I have used bowtie2 with --local option for locally aligning many sequences against one sequence.
I want to find the position of the start of alignment in the query and the target. I have a hard time finding this out from the SAM output. Could you please help me find it?
Every line of my SAM file is as follows:
"M04141:149:000000000-K3JVJ:1:1101:12608:2943 0 rightSide 319 22 140S46M * 0 0 TTATATTTTTTTTTGACAAGCCTTCCTATTATTCTTTTATATATAAATTGATTAAAACTATTATAAATAAAATAAAATAAAAAATTAATAAAAATATTAAAAAATAAAAATAAATTAATATATAAAAAATAAATTATTTATATTTTGGTTTTATAAAATGTTTTTTCTATGTCTTGTGTGCTTAAG IIIIIIIIIIIIIIIIIIIIIIIIIIIIIIIIIIIIIIIIIIIIIIIIIIIIIIIIIIIIIIIIIIIIIIIIIIIIIIIIIIIIIIIIIIIIIIIIIIIIIIIIIIIIIIIIIIIIIIIIIIIIIIIIIIIIIIIIIIIIIIIIIIIIIIIIIIIIIIIIIIIIIIIIIIIIIIIIIIIIIIIIII AS:i:92 XN:i:0 XM:i:0 XO:i:0 XG:i:0 NM:i:0 MD:Z:46 YT:Z:UU"

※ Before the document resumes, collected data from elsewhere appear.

(** The comprehension [[xs[i] for i in order]] over a rearrangement of the
    positions of [xs] succeeds and rearranges [xs]. *)
Lemma py_select_rearranges {A : Type} (xs : list A) (order : list nat) :
  Permutation order (seq 0 (length xs)) ->
  exists ys, py_select xs (map Z.of_nat order) = Ok ys /\ Permutation ys xs.
Proof.
  intros HP. destruct xs as [|d xs'].
  - apply Permutation_sym, Permutation_nil in HP. subst order.
    exists []. split; [reflexivity|constructor].
  - destruct (index_permutation_facts _ _ HP) as [_ [_ [Hin [_ Hre]]]].
    exists (map (fun k => nth k (d :: xs') d) order). split.
    + apply py_select_of_nat. apply Forall_forall. intros k Hk. now apply Hin.
    + now apply Hre.
Qed.


End OrderFacts.

(** ** The two segmentation stages of [Inferencer] *)

Section StageFacts.

Variables Image Polygon : Type.
Variable self : InferencerT Image Polygon.

Lemma masks_empty_length (ds : DetDataSample) :
  (length (masks ds) =? 0) = true <-> masks ds = [].
Proof. rewrite Nat.eqb_eq. apply length_zero_iff_nil. Qed.

Lemma masks_nonempty_length (ds : DetDataSample) :
  masks ds <> [] -> (length (masks ds) =? 0) = false.
Proof.
  intros H. apply Nat.eqb_neq. intros E. apply H, length_zero_iff_nil, E.
Qed.

(** *** [predict_regions], branch by branch *)

Lemma predict_regions_filter_raises input_image t ct visualize e :
  filter_on_pred_threshold (postprocess_seg_mask self)
    (seg_call (seg_model self) (read_page self input_image)) t = Raise e ->
  predict_regions self input_image t ct visualize
  = (region_prefix self input_image t, Raise e).
Proof.
  unfold read_page. intros H.
  unfold predict_regions, bind, call, try_call. rewrite H. reflexivity.
Qed.

Lemma predict_regions_nothing_left input_image t ct visualize filtered :
  filter_on_pred_threshold (postprocess_seg_mask self)
    (seg_call (seg_model self) (read_page self input_image)) t = Ok filtered ->
  masks filtered = [] ->
  predict_regions self input_image t ct visualize
  = (region_prefix self input_image t, Raise NoRegionsDetected).
Proof.
  unfold read_page. intros H Hempty.
  unfold predict_regions, bind, call, try_call. rewrite H.
  apply masks_empty_length in Hempty. rewrite Hempty. reflexivity.
Qed.
(** A text in which the word is found is not blank. *)
Lemma trimStart_all_blank (s : jsstring) :
  Forall (fun c => isWhiteSpace c = true) (trimStart s) ->
  Forall (fun c => isWhiteSpace c = true) s.
Proof.
  induction s as [|c s IH]; simpl; [intros _; constructor|].
  destruct (isWhiteSpace c) eqn:W; [|intros H; exact H].
  intros H. constructor; [exact W|exact (IH H)].
Qed.

Lemma trimEnd_empty (s : jsstring) :
  trimEnd s = [] -> Forall (fun c => isWhiteSpace c = true) s.
Proof.
  induction s as [|c s IH]; simpl; [intros _; constructor|].
  destruct (trimEnd s) as [|d t]; [|discriminate].
  destruct (isWhiteSpace c) eqn:W; [|discriminate].
  intros _. constructor; [exact W|apply IH; reflexivity].
Qed.

Lemma trim_empty (s : jsstring) :
  trim s = [] -> Forall (fun c => isWhiteSpace c = true) s.
Proof. intros H. apply trimStart_all_blank, trimEnd_empty. exact H. Qed.

Lemma mentions_demo_not_blank (s : jsstring) :
  includes (toLowerCase s) (lit "demo") = true -> truthy (trim s) = true.
Proof.
  intros H. destruct (trim s) as [|c t] eqn:T; [|reflexivity].
  exfalso. apply trim_empty in T. apply includes_spec in H.
  destruct H as [pre [post E]].
  assert (I : In 100%N (toLowerCase s)).
  { rewrite E. apply in_or_app. right. left. reflexivity. }
  unfold toLowerCase in I. apply in_map_iff in I.
  destruct I as [c [Ec Hc]]. rewrite Forall_forall in T.
  specialize (T c Hc).
  destruct ((65 <=? c) && (c <=? 90))%N eqn:U.
  - assert (c = 68%N) by lia. subst c. discriminate T.
  - subst c. discriminate T.
Qed.
(** C8. After a successful read delivering [data], with [buf] the
    measurement buffer, the cycle works on
    [pRaw = (buf[0] << 12) | (buf[1] << 4) | (buf[2] >> 4)] and
    [tRaw] built the same way from bytes 3 to 5, both in
    [0, 2^20 - 1] and independent of the low nibble of their third byte,
    and, when humidity is requested, on [hRaw = (buf[6] << 8) | buf[7]] in
    [0, 2^16 - 1]; bytes below the read length are the delivered ones. The
    reading it produces is computed from exactly these three codes. *)
Theorem sense68x_raw_extraction (cvt_oor : Z -> f64 -> Z) {error : Type}
        (bus : Z -> nat -> error + list byte) (phy : physic_units)
        (d : Dev) (e : Env) (log : reads) (data : list byte) :
  bus 31 (read_len d) = inr data ->
  let buf := buf_after (read_len d) data in
  let B i := b2z (at_ buf i) in
  let r := compensateTempInt (cal68x d) (tRaw_of buf) in
  (pRaw_of buf = B 0%nat * 2 ^ 12 + B 1%nat * 2 ^ 4 + B 2%nat / 2 ^ 4
   /\ 0 <= pRaw_of buf <= 2 ^ 20 - 1)
  /\ (tRaw_of buf = B 3%nat * 2 ^ 12 + B 4%nat * 2 ^ 4 + B 5%nat / 2 ^ 4
      /\ 0 <= tRaw_of buf <= 2 ^ 20 - 1)
  /\ (hRaw_of buf = B 6%nat * 2 ^ 8 + B 7%nat /\ 0 <= hRaw_of buf <= 2 ^ 16 - 1)
  /\ (forall i, (i < read_len d)%nat -> at_ buf i = nth i data x00)
  /\ snd (sense68x cvt_oor bus phy d e log)
     = ({| Temperature := scale_temperature phy (fst r);
           Pressure :=
             if is_off (opts_Pressure (opts d)) then Pressure e
             else scale_pressure cvt_oor phy
                    (compensatePressureFloat cvt_oor (cal68x d) (pRaw_of buf) (snd r));
           Humidity :=
             if is_off (opts_Humidity (opts d)) then Humidity e
             else scale_humidity phy
                    (compensateHumidityInt (cal68x d) (hRaw_of buf) (snd r)) |},
        None).
Proof.
  intros Hbus buf B r.
  destruct (raw20_spec (at_ buf 0) (at_ buf 1) (at_ buf 2)) as [Hp Hpr].
  destruct (raw20_spec (at_ buf 3) (at_ buf 4) (at_ buf 5)) as [Ht Htr].
  destruct (hRaw_spec buf) as [Hh Hhr].
  repeat split; try (unfold pRaw_of, tRaw_of, B in *; lia).
  - intros i Hi. unfold buf. rewrite buf_after_at.
    + destruct (Nat.ltb_spec i (read_len d)); [reflexivity | lia].
    + destruct (read_len_cases d) as [-> | ->]; lia.
  - rewrite (sense68x_success cvt_oor bus phy d e log data Hbus). reflexivity.
Qed.

Lemma sense68x_raw_extraction_witness :
  pRaw_of sample_regs = 400000 /\ tRaw_of sample_regs = 490064
  /\ hRaw_of sample_regs = 20000
  /\ snd (sense68x cvt_min (sample_bus x00) periph_units (sample_dev O1x O1x)
            empty_env [])
     = ({| Temperature := 295810000000; Pressure := 91166042968750;
           Humidity := 3483780 |}, None).
Proof.
  pose proof (sense68x_raw_extraction cvt_min (sample_bus x00) periph_units
                (sample_dev O1x O1x) empty_env [] sample_regs eq_refl) as H.
  cbv zeta in H.
  destruct H as ([Hp _] & [Ht _] & [Hh _] & _ & Hs).
  split; [exact Hp | ]. split; [exact Ht | ]. split; [exact Hh | ]. exact Hs.
Defined.

(** *** Temperature output *)

Lemma wrapS_mod (w x : Z) : 0 < w -> wrapS w x mod 2 ^ w = x mod 2 ^ w.
Proof.
  intros Hw. unfold wrapS.
  assert (0 < 2 ^ w) by (apply Z.pow_pos_nonneg; lia).
  rewrite Zminus_mod_idemp_l. f_equal. lia.
Qed.

Lemma wrapS_congr (w x y : Z) : x mod 2 ^ w = y mod 2 ^ w -> wrapS w x = wrapS w y.
Proof.
  intros H. unfold wrapS. f_equal.
  rewrite <- (Zplus_mod_idemp_l x), <- (Zplus_mod_idemp_l y), H. reflexivity.
Qed.

Lemma wrapS_mul_l (w x y : Z) : 0 < w -> wrapS w (wrapS w x * y) = wrapS w (x * y).
Proof.
  intros Hw. apply wrapS_congr.
  rewrite <- Zmult_mod_idemp_l, wrapS_mod by exact Hw.
  apply Zmult_mod_idemp_l.
Qed.

(** The stored temperature is [t * 10 * MilliCelsius + ZeroCelsius] as an
    [int64]. *)
Lemma scale_temperature_spec (phy : physic_units) (t : Z) :
  scale_temperature phy t = int64 (t * 10 * MilliCelsius phy + ZeroCelsius phy).
Proof.
  unfold scale_temperature, int64.
  rewrite (wrapS_mul_l 64 t 10) by lia.
  rewrite (wrapS_mul_l 64 (t * 10)) by lia.
  apply wrapS_add_l. lia.
Qed.

Lemma nth_of_firstn_eq (l1 l2 : list byte) (n i : nat) :
  firstn n l1 = firstn n l2 -> (i < n)%nat -> nth i l1 x00 = nth i l2 x00.
Proof.
  intros Heq Hi.
  assert (H1 : nth i (firstn n l1) x00 = nth i l1 x00).
  { rewrite nth_firstn. destruct (Nat.ltb_spec i n); [reflexivity | lia]. }
  assert (H2 : nth i (firstn n l2) x00 = nth i l2 x00).
  { rewrite nth_firstn. destruct (Nat.ltb_spec i n); [reflexivity | lia]. }
  rewrite <- H1, <- H2, Heq. reflexivity.
Qed.

Lemma tRaw_of_buf_after (d : Dev) (data : list byte) :
  tRaw_of (buf_after (read_len d) data)
  = raw20 (nth 3 data x00) (nth 4 data x00) (nth 5 data x00).
Proof.
  unfold tRaw_of.
  rewrite !buf_after_at by (destruct (read_len_cases d) as [-> | ->]; lia).
  destruct (read_len_cases d) as [-> | ->]; reflexivity.
Qed.

(** C9. Two cycles on devices that share their calibration coefficients,
    whose reads deliver the same first six register bytes, store the same
    temperature, whatever pressure and humidity options each device has
    and whatever the readings held before. That temperature comes from the
    one call of [compensateTempInt] on the raw code of bytes 3 to 5, which
    runs before the optional channels, and is
    [centiCelsius * 10 * MilliCelsius + ZeroCelsius] as an [int64]. *)
Theorem sense68x_temperature_independent
        (cvt1 cvt2 : Z -> f64 -> Z) {error : Type}
        (bus1 bus2 : Z -> nat -> error + list byte) (phy : physic_units)
        (d1 d2 : Dev) (e1 e2 : Env) (log1 log2 : reads) (data1 data2 : list byte) :
  cal68x d1 = cal68x d2 ->
  bus1 31 (read_len d1) = inr data1 ->
  bus2 31 (read_len d2) = inr data2 ->
  firstn 6 data1 = firstn 6 data2 ->
  let out1 := Temperature (fst (snd (sense68x cvt1 bus1 phy d1 e1 log1))) in
  let out2 := Temperature (fst (snd (sense68x cvt2 bus2 phy d2 e2 log2))) in
  let tRaw := raw20 (nth 3 data1 x00) (nth 4 data1 x00) (nth 5 data1 x00) in
  let centiCelsius := fst (compensateTempInt (cal68x d1) tRaw) in
  out1 = out2
  /\ out1 = int64 (centiCelsius * 10 * MilliCelsius phy + ZeroCelsius phy).
Proof.
  intros Hcal Hb1 Hb2 Hdata. cbv zeta.
  rewrite (sense68x_success cvt1 bus1 phy d1 e1 log1 data1 Hb1).
  rewrite (sense68x_success cvt2 bus2 phy d2 e2 log2 data2 Hb2).
  cbn [fst snd Temperature].
  rewrite !tRaw_of_buf_after, !scale_temperature_spec, <- Hcal.
  rewrite <- (nth_of_firstn_eq data1 data2 6 3 Hdata) by lia.
  rewrite <- (nth_of_firstn_eq data1 data2 6 4 Hdata) by lia.
  rewrite <- (nth_of_firstn_eq data1 data2 6 5 Hdata) by lia.
  split; reflexivity.
Qed.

You should read the SAM specification for an explanation of the fields in the SAM file. In the information above your target (field 3, or Reference Sequence) is called "rightSide", and the number before that (field 2) is the bitwise FLAG describing the alignment. Since it is 0, it is telling you that your sequence successfully maps to the forward strand of your reference. However, the CIGAR string is telling you that your query sequence is Soft clipped for 140 bases, before alignment starts. After clipping, your sequence should begin alignment at base 319 of your reference.
It also helps to try some toy examples with known sequences, so you can see how the values change as you align them. You can take a few bases from "rightSide" and give them to bowtie2 on the command line using the -c parameter (e.g. -c ATTTATATTTTGGTTTTATAAAATGTTTTTTCTATGT). Change a few bases and see how the SAM output changes, take the reverse complement, etc.
In case anyone else had the same question and was looking for an easy way of finding the start and end of the alignment. I just found a python script for converting sam format to .psl.
Psl is the output format of blat, and it specifies query start, query end, target start, and target end in different columns.